Antonio Herraiz

DESDE EL ALTO TAJO

Antonio Herraiz


Desvalidos en el talego

12/04/2024

Se llamaba Nuria, tenía 46 años, una hija y se encontraba -por aquello de compartir edad- en lo mejor de la vida. Era la jefa de cocina de la cárcel de Mas d'Enric en Tarragona y este sábado se cumple un mes de su asesinato. Un preso que estaba condenado por haber matado a otra mujer se la cargó a cuchilladas y después se suicidó. Invertir el orden de los hechos habría salvado a Nuria, pero, como suele ocurrir en los casos más graves de violencia machista o vicaria, la secuencia del delito implica causar el mayor dolor posible. 
¿Qué hacía en la cocina un tipo condenado a 11 años de prisión por matar a puñaladas a otra mujer?  Era un preso de confianza y le habían llevado allí, supuestamente, por buen comportamiento, dejándole en un lugar donde se manejan utensilios potencialmente peligrosos como son los cuchillos. Además, son trabajos que los reclusos realizan dentro de la cárcel y por los que reciben una compensación económica.

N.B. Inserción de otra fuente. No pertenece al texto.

(* ===== verification/Agent.v ===== *)
(** * Package agent: the data model

    The types of [src/pkg/agent/types.go] (agents, events, queries, event
    filters, DAGs) and the helpers of [src/pkg/agent/helpers.go].  A status is
    a Go string with five named values; a nil map is [None]; an [interface{}]
    value is an [any]. *)

From S2P Require Import Prelude GoLib.
From stdpp Require Import gmap strings list fin_maps sorting pretty.
From Stdlib Require Import ZArith Lia Ascii.

Open Scope Z_scope.

(** ** Dynamic values *)

(** What an [interface{}] holds in payloads, event data and update maps: the
    JSON kinds, and the Go types the code tests for by type assertion
    ([[]string], [map[string]string], [time.Time]).  A number is kept as its
    literal: the program never computes with one, and the rounding of a
    decoded literal to a [float64] is not modelled. *)
Inductive any : Type :=
| VNil
| VBool (b : bool)
| VNum (lit : string)
| VStr (s : string)
| VTime (t : Z)
| VStrs (l : list string)
| VList (l : list any)
| VStrMap (m : gmap string string)
| VMap (m : gmap string any).

(** The value read back after [json.Marshal] and [json.Unmarshal] into an
    [interface{}]. *)
Fixpoint json_value (v : any) : any :=
  match v with
  | VTime t => VStr (Time.FormatRFC3339Nano t)
  | VStrs l => VList (VStr <$> l)
  | VStrMap m => VMap (VStr <$> m)
  | VList l => VList (json_value <$> l)
  | VMap m => VMap (json_value <$> m)
  | VNil | VBool _ | VNum _ | VStr _ => v
  end.

(** ** Agents *)

Definition StatusNew : string := "NEW".
Definition StatusInProgress : string := "IN_PROGRESS".
Definition StatusCompleted : string := "COMPLETED".
Definition StatusFailed : string := "FAILED".
Definition StatusCancelled : string := "CANCELLED".

Definition EventCreated : string := "CREATED".
Definition EventClaimed : string := "CLAIMED".
Definition EventUpdated : string := "UPDATED".
Definition EventCompleted : string := "COMPLETED".
Definition EventFailed : string := "FAILED".
Definition EventReleased : string := "RELEASED".

Record Agent : Type := MkAgent {
  a_ID : string;
  a_Kind : string;
  a_Status : string;
  a_ShardID : string;
  a_Payload : option (gmap string any);
  a_Tags : list string;
  a_Owner : string;
  a_ParentID : string;
  a_TraceID : string;
  a_NamespaceID : string;
  a_TTL : Z;
  a_CreatedAt : Z;
  a_UpdatedAt : Z;
  a_OwnerTime : Z;
  a_LeaseToken : string;
  a_LeaseUntil : Z;
  a_Version : Z;
  a_Metadata : option (gmap string string);
}.

Definition set_ID (v : string) (a : Agent) : Agent :=
  let '(MkAgent _ x1 x2 x3 x4 x5 x6 x7 x8 x9 x10 x11 x12 x13 x14 x15 x16 x17) := a in
  MkAgent v x1 x2 x3 x4 x5 x6 x7 x8 x9 x10 x11 x12 x13 x14 x15 x16 x17.
Definition set_Kind (v : string) (a : Agent) : Agent :=
  let '(MkAgent x0 _ x2 x3 x4 x5 x6 x7 x8 x9 x10 x11 x12 x13 x14 x15 x16 x17) := a in
  MkAgent x0 v x2 x3 x4 x5 x6 x7 x8 x9 x10 x11 x12 x13 x14 x15 x16 x17.
Definition set_Status (v : string) (a : Agent) : Agent :=
  let '(MkAgent x0 x1 _ x3 x4 x5 x6 x7 x8 x9 x10 x11 x12 x13 x14 x15 x16 x17) := a in
  MkAgent x0 x1 v x3 x4 x5 x6 x7 x8 x9 x10 x11 x12 x13 x14 x15 x16 x17.
Definition set_ShardID (v : string) (a : Agent) : Agent :=
  let '(MkAgent x0 x1 x2 _ x4 x5 x6 x7 x8 x9 x10 x11 x12 x13 x14 x15 x16 x17) := a in
  MkAgent x0 x1 x2 v x4 x5 x6 x7 x8 x9 x10 x11 x12 x13 x14 x15 x16 x17.
Definition set_Payload (v : option (gmap string any)) (a : Agent) : Agent :=
  let '(MkAgent x0 x1 x2 x3 _ x5 x6 x7 x8 x9 x10 x11 x12 x13 x14 x15 x16 x17) := a in
  MkAgent x0 x1 x2 x3 v x5 x6 x7 x8 x9 x10 x11 x12 x13 x14 x15 x16 x17.
Definition set_Tags (v : list string) (a : Agent) : Agent :=
  let '(MkAgent x0 x1 x2 x3 x4 _ x6 x7 x8 x9 x10 x11 x12 x13 x14 x15 x16 x17) := a in
  MkAgent x0 x1 x2 x3 x4 v x6 x7 x8 x9 x10 x11 x12 x13 x14 x15 x16 x17.
Definition set_Owner (v : string) (a : Agent) : Agent :=
  let '(MkAgent x0 x1 x2 x3 x4 x5 _ x7 x8 x9 x10 x11 x12 x13 x14 x15 x16 x17) := a in
  MkAgent x0 x1 x2 x3 x4 x5 v x7 x8 x9 x10 x11 x12 x13 x14 x15 x16 x17.
Definition set_ParentID (v : string) (a : Agent) : Agent :=
  let '(MkAgent x0 x1 x2 x3 x4 x5 x6 _ x8 x9 x10 x11 x12 x13 x14 x15 x16 x17) := a in
  MkAgent x0 x1 x2 x3 x4 x5 x6 v x8 x9 x10 x11 x12 x13 x14 x15 x16 x17.
Definition set_TraceID (v : string) (a : Agent) : Agent :=
  let '(MkAgent x0 x1 x2 x3 x4 x5 x6 x7 _ x9 x10 x11 x12 x13 x14 x15 x16 x17) := a in
  MkAgent x0 x1 x2 x3 x4 x5 x6 x7 v x9 x10 x11 x12 x13 x14 x15 x16 x17.
Definition set_NamespaceID (v : string) (a : Agent) : Agent :=
  let '(MkAgent x0 x1 x2 x3 x4 x5 x6 x7 x8 _ x10 x11 x12 x13 x14 x15 x16 x17) := a in
  MkAgent x0 x1 x2 x3 x4 x5 x6 x7 x8 v x10 x11 x12 x13 x14 x15 x16 x17.
Definition set_TTL (v : Z) (a : Agent) : Agent :=
  let '(MkAgent x0 x1 x2 x3 x4 x5 x6 x7 x8 x9 _ x11 x12 x13 x14 x15 x16 x17) := a in
  MkAgent x0 x1 x2 x3 x4 x5 x6 x7 x8 x9 v x11 x12 x13 x14 x15 x16 x17.
Definition set_CreatedAt (v : Z) (a : Agent) : Agent :=
  let '(MkAgent x0 x1 x2 x3 x4 x5 x6 x7 x8 x9 x10 _ x12 x13 x14 x15 x16 x17) := a in
  MkAgent x0 x1 x2 x3 x4 x5 x6 x7 x8 x9 x10 v x12 x13 x14 x15 x16 x17.
Definition set_UpdatedAt (v : Z) (a : Agent) : Agent :=
  let '(MkAgent x0 x1 x2 x3 x4 x5 x6 x7 x8 x9 x10 x11 _ x13 x14 x15 x16 x17) := a in
  MkAgent x0 x1 x2 x3 x4 x5 x6 x7 x8 x9 x10 x11 v x13 x14 x15 x16 x17.
Definition set_OwnerTime (v : Z) (a : Agent) : Agent :=
  let '(MkAgent x0 x1 x2 x3 x4 x5 x6 x7 x8 x9 x10 x11 x12 _ x14 x15 x16 x17) := a in
  MkAgent x0 x1 x2 x3 x4 x5 x6 x7 x8 x9 x10 x11 x12 v x14 x15 x16 x17.
Definition set_LeaseToken (v : string) (a : Agent) : Agent :=
  let '(MkAgent x0 x1 x2 x3 x4 x5 x6 x7 x8 x9 x10 x11 x12 x13 _ x15 x16 x17) := a in
  MkAgent x0 x1 x2 x3 x4 x5 x6 x7 x8 x9 x10 x11 x12 x13 v x15 x16 x17.
Definition set_LeaseUntil (v : Z) (a : Agent) : Agent :=
  let '(MkAgent x0 x1 x2 x3 x4 x5 x6 x7 x8 x9 x10 x11 x12 x13 x14 _ x16 x17) := a in
  MkAgent x0 x1 x2 x3 x4 x5 x6 x7 x8 x9 x10 x11 x12 x13 x14 v x16 x17.
Definition set_Version (v : Z) (a : Agent) : Agent :=
  let '(MkAgent x0 x1 x2 x3 x4 x5 x6 x7 x8 x9 x10 x11 x12 x13 x14 x15 _ x17) := a in
  MkAgent x0 x1 x2 x3 x4 x5 x6 x7 x8 x9 x10 x11 x12 x13 x14 x15 v x17.
Definition set_Metadata (v : option (gmap string string)) (a : Agent) : Agent :=
  let '(MkAgent x0 x1 x2 x3 x4 x5 x6 x7 x8 x9 x10 x11 x12 x13 x14 x15 x16 _) := a in
  MkAgent x0 x1 x2 x3 x4 x5 x6 x7 x8 x9 x10 x11 x12 x13 x14 x15 x16 v.

Record Event : Type := MkEvent {
  e_ID : string;
  e_TupleID : string;
  e_Type : string;
  e_Kind : string;
  e_Timestamp : Z;
  e_AgentID : string;
  e_Data : gmap string any;
  e_TraceID : string;
  e_Version : Z;
}.

Record Query : Type := MkQuery {
  q_Kind : string;
  q_Status : string;
  q_Tags : list string;
  q_Owner : string;
  q_ParentID : string;
  q_TraceID : string;
  q_NamespaceID : string;
  q_AgentID : string;
  q_Metadata : option (gmap string string);
  q_Limit : Z;
  q_Offset : Z;
}.

Definition empty_query : Query := MkQuery "" "" [] "" "" "" "" "" None 0 0.

Record EventQuery : Type := MkEventQuery {
  eq_TupleID : string;
  eq_AgentID : string;
  eq_Type : string;
  eq_TraceID : string;
  eq_Limit : Z;
  eq_Offset : Z;
  eq_Cursor : string;
}.

Record EventPage : Type := MkEventPage {
  ep_Events : list Event;
  ep_Total : Z;
  ep_NextCursor : string;
}.

Record EventFilter : Type := MkEventFilter {
  f_Types : list string;
  f_TupleIDs : list string;
  f_Kinds : list string;
  f_AgentIDs : list string;
  f_TraceIDs : list string;
}.

Record DAGNode : Type := MkDAGNode {
  n_TupleID : string;
  n_Kind : string;
  n_Status : string;
  n_CreatedAt : Z;
  n_Metadata : option (gmap string string);
}.

Record Edge : Type := MkEdge {
  edge_From : string;
  edge_To : string;
  edge_Type : string;
}.

Record DAG : Type := MkDAG {
  dag_Nodes : gmap string DAGNode;
  dag_Edges : list Edge;
}.

Record LeaseOptions : Type := MkLeaseOptions {
  LeaseDuration : Z;
  AutoRenew : bool;
}.

(** The JSON object of an agent: the field names of the struct tags, with
    [shard_id] and [lease_token] omitted when empty. *)
Definition agent_json (t : Agent) : any :=
  VMap (list_to_map
    ([("id", VStr (a_ID t)); ("kind", VStr (a_Kind t)); ("status", VStr (a_Status t));
      ("payload", match a_Payload t with Some m => VMap m | None => VNil end);
      ("tags", VStrs (a_Tags t)); ("owner", VStr (a_Owner t));
      ("parent_id", VStr (a_ParentID t)); ("trace_id", VStr (a_TraceID t));
      ("namespace_id", VStr (a_NamespaceID t)); ("ttl", VNum (pretty (a_TTL t)));
      ("created_at", VTime (a_CreatedAt t)); ("updated_at", VTime (a_UpdatedAt t));
      ("owner_time", VTime (a_OwnerTime t)); ("lease_until", VTime (a_LeaseUntil t));
      ("version", VNum (pretty (a_Version t)));
      ("metadata", match a_Metadata t with Some m => VStrMap m | None => VNil end)]
     ++ (if decide (a_ShardID t = "") then [] else [("shard_id", VStr (a_ShardID t))])
     ++ (if decide (a_LeaseToken t = "") then [] else [("lease_token", VStr (a_LeaseToken t))]))%list).

(** ** Helpers *)

(** [NewAgent]: [id] and [trace] are the two fresh UUIDs, [now] the clock. *)
Definition NewAgent (id trace : string) (now : Z) (kind : string)
    (payload : option (gmap string any)) : Agent :=
  MkAgent id kind StatusNew "" payload [] "" "" trace "" 0 now now
    Time.zero_time "" Time.zero_time 1 (Some ∅).

Definition WithTraceID (traceID : string) (t : Agent) : Agent := set_TraceID traceID t.
Definition WithParentID (parentID : string) (t : Agent) : Agent := set_ParentID parentID t.
Definition WithTags (tags : list string) (t : Agent) : Agent := set_Tags (a_Tags t ++ tags) t.
Definition WithTTL (ttl : Z) (t : Agent) : Agent := set_TTL ttl t.
Definition WithMetadata (key value : string) (t : Agent) : Agent :=
  set_Metadata (Some (<[key:=value]> (default ∅ (a_Metadata t)))) t.

Definition HasTag (t : Agent) (tag : string) : bool :=
  existsb (fun u => bool_decide (u = tag)) (a_Tags t).
Definition HasAnyTag (t : Agent) (tags : list string) : bool :=
  existsb (fun tag => HasTag t tag) tags.
Definition HasAllTags (t : Agent) (tags : list string) : bool :=
  forallb (fun tag => HasTag t tag) tags.

Definition IsExpired (now : Z) (t : Agent) : bool :=
  if decide (a_TTL t = 0) then false
  else bool_decide (a_TTL t < Time.Sub now (a_CreatedAt t)).

Definition IsLeaseExpired (now leaseDuration : Z) (t : Agent) : bool :=
  if decide (a_Owner t = "" \/ a_Status t <> StatusInProgress)%string then false
  else if Time.IsZero (a_LeaseUntil t)
  then bool_decide (leaseDuration < Time.Sub now (a_OwnerTime t))
  else bool_decide (a_LeaseUntil t < now).

(** An empty criterion matches every value. *)
Definition crit (want have : string) : bool :=
  bool_decide (want = "")%string || bool_decide (have = want).

Definition MatchesQuery (t : Agent) (q : option Query) : bool :=
  match q with
  | None => true
  | Some q =>
      crit (q_Kind q) (a_Kind t) && crit (q_Status q) (a_Status t)
      && crit (q_Owner q) (a_Owner t) && crit (q_TraceID q) (a_TraceID t)
      && crit (q_ParentID q) (a_ParentID t) && crit (q_NamespaceID q) (a_NamespaceID t)
      && (bool_decide (q_Tags q = []) || HasAllTags t (q_Tags q))
  end.

Definition ParseTag (tag : string) : string * string :=
  match Strings.cut_bytes ":"%char (bytes tag) with
  | (k, Some v) => (of_bytes k, of_bytes v)
  | (_, None) => (tag, ""%string)
  end.

Definition MakeTag (key value : string) : string :=
  if decide (value = "")%string then key else (key +:+ ":" +:+ value)%string.

Definition DefaultLeaseOptions : LeaseOptions := MkLeaseOptions (5 * Time.Minute) false.

(** ** Facts *)

Lemma HasTag_spec t tag : HasTag t tag = true <-> tag ∈ a_Tags t.
Proof.
  unfold HasTag. rewrite existsb_exists. split.
  - intros (x & Hx & ->%bool_decide_eq_true). by apply list_elem_of_In.
  - intros H. exists tag. by rewrite bool_decide_eq_true, <- list_elem_of_In.
Qed.

Lemma HasAllTags_spec t tags : HasAllTags t tags = true <-> tags ⊆ a_Tags t.
Proof.
  unfold HasAllTags. rewrite forallb_forall. split.
  - intros H x Hx. apply HasTag_spec, H, list_elem_of_In, Hx.
  - intros H x Hx. apply HasTag_spec, H, list_elem_of_In, Hx.
Qed.

Lemma crit_spec want have : crit want have = true <-> want = ""%string \/ have = want.
Proof. unfold crit. rewrite orb_true_iff, !bool_decide_eq_true. done. Qed.

Lemma cut_bytes_app sep k v :
  sep ∉ k -> Strings.cut_bytes sep (k ++ sep :: v) = (k, Some v).
Proof.
  induction k as [|c k IH]; intros Hk; simpl.
  - by rewrite decide_True.
  - apply not_elem_of_cons in Hk as [? ?]. rewrite decide_False by done.
    by rewrite IH.
Qed.

Lemma cut_bytes_none sep k : sep ∉ k -> Strings.cut_bytes sep k = (k, None).
Proof.
  induction k as [|c k IH]; intros Hk; simpl; [done|].
  apply not_elem_of_cons in Hk as [? ?]. rewrite decide_False by done.
  by rewrite IH.
Qed.

Lemma of_bytes_app a b : of_bytes (a ++ b) = (of_bytes a +:+ of_bytes b)%string.
Proof. induction a as [|c a IH]; [done|]. simpl. by rewrite IH. Qed.

(** ** The theorem *)

(** Tags round-trip.  A key without a colon and any value, joined by
    [MakeTag], come apart again under [ParseTag], colons in the value and the
    empty value included. *)
Theorem ParseTag_MakeTag key value :
  ":"%char ∉ bytes key -> ParseTag (MakeTag key value) = (key, value).
Proof.
  intros Hk. unfold ParseTag, MakeTag. case_decide as Hv.
  - subst value. by rewrite cut_bytes_none.
  - change ((key +:+ ":" +:+ value)%string) with (key +:+ String ":"%char value)%string.
    rewrite bytes_app. simpl. by rewrite cut_bytes_app, !of_bytes_bytes.
Qed.

Lemma ParseTag_MakeTag_witness : ParseTag (MakeTag "host" "db:5432") = ("host"%string, "db:5432"%string).
Proof.
  apply ParseTag_MakeTag. simpl. repeat (apply not_elem_of_cons; split; [discriminate|]). apply not_elem_of_nil.
Defined.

Y todo bajo un principio recogido en el artículo 25 de la propia Constitución: "Las penas privativas de libertad y las medidas de seguridad estarán orientadas hacia la reeducación y reinserción social". Cuando este deseo -que es lo que refleja el texto- choca con la integridad de los propios funcionarios, hasta el punto de costarles la propia vida, se produce una situación de desamparo que la administración no está sabiendo resolver. Primero, lo invisibiliza. De no ser por los sindicatos de prisiones las agresiones diarias e, incluso, los asesinatos quedarían ocultos bajo los muros de la propia cárcel. Luego lo minimiza, no poniendo solución y manteniendo riesgos inasumibles para los que trabajan en las cárceles. El resultado es que lo que nunca debería suceder se repite con demasiada frecuencia.
A los problemas habituales en el interior de las cárceles se ha añadido el aumento considerable de presos con enfermedades mentales, desde bipolaridad hasta trastornos de personalidad, pasando por conductas antisociales, que, con los recursos psiquiátricos que les proporcionan desde Instituciones Penitenciarias, los funcionarios no pueden abordar. Según la Organización Mundial de la Salud, en los centros penitenciarios españoles hay 0,2 psiquiatras por cada 1.000 personas en la cárcel. Con esta ratio, los sindicatos hablan ya de manicomios en lugar de talegos. 
Esto lo hemos repetido alguna vez: los trabajadores de prisiones son los garantes del estado de derecho menos reconocidos. Sin su trabajo, la labor que realizan las Fuerzas de Seguridad y la Justicia estaría incompleta. En cambio, no son considerados como agentes de la autoridad, una vieja reivindicación de este cuerpo. Nuria nunca podrá explicar ya lo que sucedió, pero de poder haberlo hecho, no contaría con la presunción de veracidad y su testimonio no habría prevalecido sobre la versión de un preso. 
No se está abordando el reto de mejorar el sistema penitenciario español, ni la dignidad que exige este colectivo profesional tan importante para todas las sociedades libres, aunque hablemos de un escenario entre rejas. Un mes después de la muerte de Nuria el foco ha desaparecido de las cárceles, también de las catalanas, donde las protestas de los primeros días bloquearon incluso el acceso a las principales prisiones de esta comunidad. Y retirada la mirada, la propuesta de soluciones ha sido nula. Este es un ejemplo de la obsesión de los independentistas por asumir competencias que después se ven incapaces de gestionar, en este caso, por cierto, con resultado no muy dispar a como se está haciendo en el conjunto del Estado. Una muerte como la de la cocinera de Tarragona no ha de quedar sin que se depuren responsabilidades y, paralelamente, debe servir para mejorar las condiciones de seguridad de estos funcionarios.